Stored items
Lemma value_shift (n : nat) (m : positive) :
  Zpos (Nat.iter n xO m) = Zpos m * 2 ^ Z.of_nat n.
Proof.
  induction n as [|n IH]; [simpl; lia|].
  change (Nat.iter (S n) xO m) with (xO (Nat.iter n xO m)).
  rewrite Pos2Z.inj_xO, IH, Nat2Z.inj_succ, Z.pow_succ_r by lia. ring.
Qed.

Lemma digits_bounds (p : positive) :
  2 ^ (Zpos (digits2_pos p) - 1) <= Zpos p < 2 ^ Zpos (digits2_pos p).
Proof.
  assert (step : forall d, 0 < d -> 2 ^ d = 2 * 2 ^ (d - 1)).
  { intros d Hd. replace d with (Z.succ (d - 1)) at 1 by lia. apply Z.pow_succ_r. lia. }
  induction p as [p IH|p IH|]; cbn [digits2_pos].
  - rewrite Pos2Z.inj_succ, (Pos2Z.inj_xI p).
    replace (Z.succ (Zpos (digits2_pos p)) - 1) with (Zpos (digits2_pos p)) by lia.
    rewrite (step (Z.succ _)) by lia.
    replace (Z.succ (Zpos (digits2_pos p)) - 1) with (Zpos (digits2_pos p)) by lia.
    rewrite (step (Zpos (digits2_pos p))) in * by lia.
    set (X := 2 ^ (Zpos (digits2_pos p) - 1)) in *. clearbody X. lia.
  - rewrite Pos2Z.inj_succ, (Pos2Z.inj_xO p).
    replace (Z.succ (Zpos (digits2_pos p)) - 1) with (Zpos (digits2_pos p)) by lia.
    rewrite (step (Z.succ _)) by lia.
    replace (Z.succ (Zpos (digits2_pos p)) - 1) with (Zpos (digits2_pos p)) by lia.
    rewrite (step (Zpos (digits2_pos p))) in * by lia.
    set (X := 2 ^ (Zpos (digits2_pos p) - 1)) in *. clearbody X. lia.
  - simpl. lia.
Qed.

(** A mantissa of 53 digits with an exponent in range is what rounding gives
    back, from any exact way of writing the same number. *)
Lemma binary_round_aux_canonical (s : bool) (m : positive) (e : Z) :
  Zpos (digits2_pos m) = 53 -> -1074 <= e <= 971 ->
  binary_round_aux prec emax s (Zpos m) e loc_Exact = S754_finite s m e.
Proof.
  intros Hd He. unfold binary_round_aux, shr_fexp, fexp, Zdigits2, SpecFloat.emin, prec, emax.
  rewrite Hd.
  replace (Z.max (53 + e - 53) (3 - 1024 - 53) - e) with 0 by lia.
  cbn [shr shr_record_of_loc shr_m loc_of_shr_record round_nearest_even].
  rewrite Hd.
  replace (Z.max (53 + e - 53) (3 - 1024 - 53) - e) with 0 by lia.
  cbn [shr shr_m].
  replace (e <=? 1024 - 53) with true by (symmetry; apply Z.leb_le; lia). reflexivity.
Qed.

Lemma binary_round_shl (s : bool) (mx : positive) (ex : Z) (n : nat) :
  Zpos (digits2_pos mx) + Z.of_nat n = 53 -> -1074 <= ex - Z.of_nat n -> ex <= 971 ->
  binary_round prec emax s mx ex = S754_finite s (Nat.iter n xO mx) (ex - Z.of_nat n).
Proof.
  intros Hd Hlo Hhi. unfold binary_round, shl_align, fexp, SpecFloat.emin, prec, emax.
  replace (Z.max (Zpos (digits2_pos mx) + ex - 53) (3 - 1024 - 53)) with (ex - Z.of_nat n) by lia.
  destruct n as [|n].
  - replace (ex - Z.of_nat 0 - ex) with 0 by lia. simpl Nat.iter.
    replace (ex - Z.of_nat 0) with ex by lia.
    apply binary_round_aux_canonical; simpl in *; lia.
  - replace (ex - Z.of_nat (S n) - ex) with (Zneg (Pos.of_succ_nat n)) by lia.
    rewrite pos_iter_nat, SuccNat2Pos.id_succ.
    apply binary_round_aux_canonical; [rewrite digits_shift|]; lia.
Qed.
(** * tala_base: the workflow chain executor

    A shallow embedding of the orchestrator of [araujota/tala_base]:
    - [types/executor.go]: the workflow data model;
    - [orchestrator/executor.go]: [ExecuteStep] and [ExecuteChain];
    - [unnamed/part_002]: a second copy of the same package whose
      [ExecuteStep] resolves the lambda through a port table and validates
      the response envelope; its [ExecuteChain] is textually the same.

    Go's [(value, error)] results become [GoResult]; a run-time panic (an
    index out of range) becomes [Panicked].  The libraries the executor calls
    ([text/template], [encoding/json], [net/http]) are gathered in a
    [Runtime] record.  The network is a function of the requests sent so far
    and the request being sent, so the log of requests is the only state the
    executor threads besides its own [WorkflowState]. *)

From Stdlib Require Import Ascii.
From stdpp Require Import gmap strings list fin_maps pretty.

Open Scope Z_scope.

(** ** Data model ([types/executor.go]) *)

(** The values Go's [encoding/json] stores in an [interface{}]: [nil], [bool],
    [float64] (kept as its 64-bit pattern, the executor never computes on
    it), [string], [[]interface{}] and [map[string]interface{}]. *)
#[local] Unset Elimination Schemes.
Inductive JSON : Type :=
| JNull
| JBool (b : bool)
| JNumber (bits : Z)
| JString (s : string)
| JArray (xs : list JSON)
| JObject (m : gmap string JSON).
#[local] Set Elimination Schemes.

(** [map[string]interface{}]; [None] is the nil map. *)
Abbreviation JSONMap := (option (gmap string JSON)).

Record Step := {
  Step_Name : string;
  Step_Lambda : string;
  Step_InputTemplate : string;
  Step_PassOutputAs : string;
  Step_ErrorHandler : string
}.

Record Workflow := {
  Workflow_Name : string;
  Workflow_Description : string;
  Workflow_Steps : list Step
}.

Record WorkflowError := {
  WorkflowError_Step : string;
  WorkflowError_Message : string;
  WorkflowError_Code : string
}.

Task
Your answer should be the exact lines above from the one with "2 ^ (Zpos (digits2_pos p) - 1) <= Zpos" through the one with "- rewrite Pos2Z.inj_succ, (Pos2Z.inj_xO p).", both included, and nothing besides.

Response below
  2 ^ (Zpos (digits2_pos p) - 1) <= Zpos p < 2 ^ Zpos (digits2_pos p).
Proof.
  assert (step : forall d, 0 < d -> 2 ^ d = 2 * 2 ^ (d - 1)).
  { intros d Hd. replace d with (Z.succ (d - 1)) at 1 by lia. apply Z.pow_succ_r. lia. }
  induction p as [p IH|p IH|]; cbn [digits2_pos].
  - rewrite Pos2Z.inj_succ, (Pos2Z.inj_xI p).
    replace (Z.succ (Zpos (digits2_pos p)) - 1) with (Zpos (digits2_pos p)) by lia.
    rewrite (step (Z.succ _)) by lia.
    replace (Z.succ (Zpos (digits2_pos p)) - 1) with (Zpos (digits2_pos p)) by lia.
    rewrite (step (Zpos (digits2_pos p))) in * by lia.
    set (X := 2 ^ (Zpos (digits2_pos p) - 1)) in *. clearbody X. lia.
  - rewrite Pos2Z.inj_succ, (Pos2Z.inj_xO p).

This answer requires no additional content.